The Army puts newly-minted young second lieutenants in charge of platoons; that's the first leadership assignment these school-trained but inexperienced officers have. There are a lot of pitfalls out there for fledgling leaders, though, and the beauty of that first assignment is each platoon has a senior, experienced sergeant who can mentor these young officers. If you're smart, you listen, because rough as they can be, these old sergeants know a lot about leadership.
I was reminiscing about my days as a lieutenant, and marveled at the rough-hewn wisdom my sergeants passed on. A few examples:
- "Try not to suck." This is the Army version of the Hippocratic Oath for doctors ("First, do no harm.") It's a pointed reminder that when you're a leader, your team bears the consequences of your choices. Sometimes no action is better than bad action.
- "Life gets tougher when you're stupid." There are very few situations your team can get into that you can't make worse by doing something dumb. Study the problem, get advice, think things through, and then decide.
- "Don't talk when you're full of s**t." Every one of us has had a boss that couldn't follow this bit of advice. The implications are obvious.
- "If you're gonna spend us, buy something good." In the Army, some objectives require spending human lives, but in every organization you can use people up. Never, ever, demand from your people more than the benefit is worth.

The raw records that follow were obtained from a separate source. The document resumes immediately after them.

(** [try2link_bypass] once the gate page is fetched. *)
Lemma try2link_bypass_fetched (url gate : string) (w : list event) (page : Response) :
  strip_slash url = Ret gate ->
  http env (w ++ [gate_request gate (time_time env w)]) = Ret page ->
  try2link_bypass env url w
  = match Soup.find_id "go-link" (parse_html env (resp_text page)) with
    | None =>
        (Raise (none_has_no "find_all"), w ++ [gate_request gate (time_time env w)])
    | Some form =>
        let w' := w ++ [gate_request gate (time_time env w); EvSleep 7;
                        go_request gate form] in
        (match http env w' with
         | Raise e => Raise e
         | Ret answer =>
             match resp_json answer with
             | None => Raise (LibraryError "Expecting value")
             | Some body =>
                 match dict_lookup "url" body with
                 | Some final_url => Ret final_url
                 | None => Raise (KeyError "'url'")
                 end
             end
         end, w')
    end.
Proof.
  intros Hgate Hpage.
  unfold try2link_bypass, bind, of_outcome, now, client_get, http_call.
  rewrite Hgate. change (60 * 4)%Z with 240%Z.
  fold (gate_request gate (time_time env w)). rewrite Hpage.
  destruct (Soup.find_id "go-link" (parse_html env (resp_text page))) as [form |];
    [| reflexivity].
  cbn [or_raise ret asyncio_sleep]. unfold client_post, http_call.
  fold (go_request gate form). rewrite <- !app_assoc. cbn [app].
  destruct (http env (w ++ [gate_request gate (time_time env w); EvSleep 7;
                            go_request gate form])) as [answer | e];
    [| reflexivity].
  unfold json, dict_get.
  destruct (resp_json answer) as [body |]; [| reflexivity].
  cbn [or_raise ret]. now destruct (dict_lookup "url" body).
Qed.

End Failures.

(** X19: a first page in which the pattern has no match: the resolution
    raises [IndexError] after that one request; the gate is never
    asked. *)
Theorem try2link_scrape_without_code (env : Env) (url : string) (w : list event)
    (res : Response) :
  http env (w ++ [scrape_request url]) = Ret res ->
  Re.findall_first (resp_text res) = None ->
  try2link_scrape env (Some url) w
  = (Raise list_index_error, w ++ [scrape_request url]).
Proof.
  intros Hres Hnone. now rewrite (try2link_scrape_fetched env _ _ _ Hres), Hnone.
Qed.

Lemma try2link_scrape_without_code_witness :
  try2link_scrape Stub.env (Some Stub.page_url) []
  = (Raise list_index_error, [] ++ [scrape_request Stub.page_url]).
Proof.
  apply (try2link_scrape_without_code Stub.env Stub.page_url [] (Stub.html "PAGE"));
    reflexivity.
Defined.
(** * The signal-broadcast server of dm_vn, embedded and verified

    Sources embedded here:
    - [server/websocket_server.py]: [WebSocketServer] with its registry
      [connected_clients], the connection [handler] and [broadcast_signal];
    - [server/main_engine.py]: [ServerEngine] with [start], [stop],
      [broadcast_signal] and [broadcast_signal_sync];
    - [server/run_server.py]: the commands of [console_listener];
    - the [json.dumps] / [json.loads] pair the server and the client
      exchange frames with;
    - [client/execution_engine.py]: [ExecutionEngine] with [connect],
      [listen], [_process_message], [_default_signal_handler], [run] and
      [close];
    - [client/run.py]: the signal handler of the trading client.

    Layout: the data model and the operations first (modules [Json],
    [websocket_server], [main_engine], [run_server], [execution_engine],
    [client_run], then the concrete scenarios and the vocabulary of the
    statements), the facts afterwards.

    How the asynchronous code is read.  A coroutine is cut at its [await]s:
    the statements between two suspension points run without interruption on
    the loop thread, so each such stretch is one function on the state.  What
    the loop does in between (other handlers running, transports closing or
    filling up, scheduled tasks being run) is an explicit list of [event]s. *)

From Stdlib Require Import ZArith String Ascii List Decimal DecimalString.
From Stdlib Require Import DecimalZ DecimalPos DecimalFacts Lia.
From stdpp Require Import gmap strings.

(* ===================================================================== *)
(** * Python's [json] for the signals of this program                      *)
(* ===================================================================== *)

Module Json.

#[local] Open Scope string_scope.

Definition dquote : ascii := "034"%char.
Definition backslash : ascii := "092"%char.

(** The values a signal carries: every signal built in the sources maps field
    names to strings, integers and floats ([test_signal] in [run_server.py]
    and [main_test]); [None] and the booleans complete the scalars.  A
    [PyFloat i f] is the float that [float.__repr__] prints as [i.f]
    (15.80 is [PyFloat 15 8]): Python guarantees [float(repr(x)) == x], so
    a float is identified by that numeral.  Floats printed with an exponent
    and nested lists or dicts are outside this model.  Strings are sequences
    of code points below 256. *)
Inductive pyval :=
| PyNone
| PyBool (b : bool)
| PyInt (z : Z)
| PyFloat (i : Decimal.int) (f : Decimal.uint)
| PyStr (s : string).

(** A [dict] with [str] keys, in insertion order. *)
Definition pydict := list (string * pyval).

(** ** Encoder: [json.dumps] with its default arguments *)

(** ['{0:04x}'.format(n)] for a code point below 256: two zeros and these. *)
Definition hexdigit (n : N) : ascii :=
  match n with
  | 0 => "0" | 1 => "1" | 2 => "2" | 3 => "3" | 4 => "4" | 5 => "5" | 6 => "6" | 7 => "7"
  | 8 => "8" | 9 => "9" | 10 => "a" | 11 => "b" | 12 => "c" | 13 => "d" | 14 => "e" | _ => "f"
  end%N%char.

Definition u_escape (c : ascii) : string :=
  let n := N_of_ascii c in
  String backslash (String "u" (String "0" (String "0"
    (String (hexdigit (n / 16)) (String (hexdigit (n mod 16)) ""))))).

(** The characters [ESCAPE_ASCII] leaves alone: space to tilde. *)
Definition printable (c : ascii) : bool :=
  (32 <=? N_of_ascii c)%N && (N_of_ascii c <=? 126)%N.

(** [ESCAPE_DCT], then the [\uXXXX] form for what is not printable. *)
Definition escape_char (c : ascii) : string :=
  if Ascii.eqb c backslash then String backslash (String backslash "")
  else if Ascii.eqb c dquote then String backslash (String dquote "")
  else if Ascii.eqb c "008" then String backslash "b"
  else if Ascii.eqb c "012" then String backslash "f"
  else if Ascii.eqb c "010" then String backslash "n"
  else if Ascii.eqb c "013" then String backslash "r"
  else if Ascii.eqb c "009" then String backslash "t"
  else if printable c then String c ""
  else u_escape c.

- "You're not as smart as you think you are, but you're probably not as dumb as I think you are either." Keeping a realistic perspective on yourself is tough, but important. It's also important to have a sense of how others perceive you. Reality is somewhere in the gap.
I thought it wouldn't hurt to give you a few chuckles at my expense - you can imagine what I might have done to prompt this kind of feedback. But don't miss the nuggets of wisdom in there. Old sergeants are pretty smart; the dumb ones don't make it that far.
[Note: It isn't fair of me to let you assume the crusty old sergeants I had all those years ago represent today's professional NCO. In response to a more complex mission, today's NCOs are bright, competent, and considerably more polished than old-school sergeants.]